◆ **Stored items from a collection**:
___
(** Three calls that prune: the first drops a window of a silence of two
    windows, the second emits the window that was kept with a loud one,
    the third drops two windows of the silence that the second split at. *)
Lemma no_data_loss_witness :
  1 <= 30 /\
  audioLevelAnalysisSamplesCount 1000 (StepDuration (c demoDetector)) = Returned 30 /\
  0 < SilenceMinDuration (c demoDetector) /\
  len (concat (map fst pruningCalls)) < 2 ^ 53 /\
  exists trace,
    AddAll peakLevel (Reset demoDetector) 1000 pruningCalls = Returned trace /\
    map snd trace = [[]; [quietWindow ++ loudWindow]; []] /\
    map (fun r => samples (fst r)) trace
    = [concat [quietWindow; loudWindow];
       concat [quietWindow; quietWindow; quietWindow; loudWindow];
       concat [quietWindow; loudWindow; loudWindow]] /\
    accountedCalls peakLevel 30 (Reset demoDetector) pruningCalls trace /\
    concat (map fst pruningCalls)
    = prunedAndEmitted peakLevel 30 (Reset demoDetector) pruningCalls trace
      ++ samples (lastDetector (Reset demoDetector) trace) /\
    accounted peakLevel 30 (concat (map fst pruningCalls))
              (combine (map snd pruningCalls) (map snd trace))
              (samples (lastDetector (Reset demoDetector) trace)).
Proof.
  assert (H1 : 1 <= 30) by lia.
  assert (H2 : audioLevelAnalysisSamplesCount 1000 (StepDuration (c demoDetector))
               = Returned 30) by (vm_compute; reflexivity).
  assert (H3 : 0 < SilenceMinDuration (c demoDetector)) by (vm_compute; reflexivity).
  assert (H4 : len (concat (map fst pruningCalls)) < 2 ^ 53) by (vm_compute; reflexivity).
  destruct (no_data_loss peakLevel 1000 30 H1 demoDetector pruningCalls H2 H4) as [Ha Hb].
  assert (H : { trace | AddAll peakLevel (Reset demoDetector) 1000 pruningCalls
                        = Returned trace
                        /\ map snd trace = [[]; [quietWindow ++ loudWindow]; []]
                        /\ map (fun r => samples (fst r)) trace
                           = [concat [quietWindow; loudWindow];
                              concat [quietWindow; quietWindow; quietWindow; loudWindow];
                              concat [quietWindow; loudWindow; loudWindow]] }).
  { eexists. split; [vm_compute; reflexivity | split; vm_compute; reflexivity]. }
  destruct H as [trace (Ht & Hs & Hr)].
  repeat split; try assumption. exists trace.
  split; [exact Ht |]. split; [exact Hs |]. split; [exact Hr |].
  exact (Ha trace Ht).
Defined.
___
◆ **Goal of the exercise**:
Find all lines holding the word "Returned" in the records above and copy them.

◆ **Task solution**:
  audioLevelAnalysisSamplesCount 1000 (StepDuration (c demoDetector)) = Returned 30 /\
    AddAll peakLevel (Reset demoDetector) 1000 pruningCalls = Returned trace /\
               = Returned 30) by (vm_compute; reflexivity).
                        = Returned trace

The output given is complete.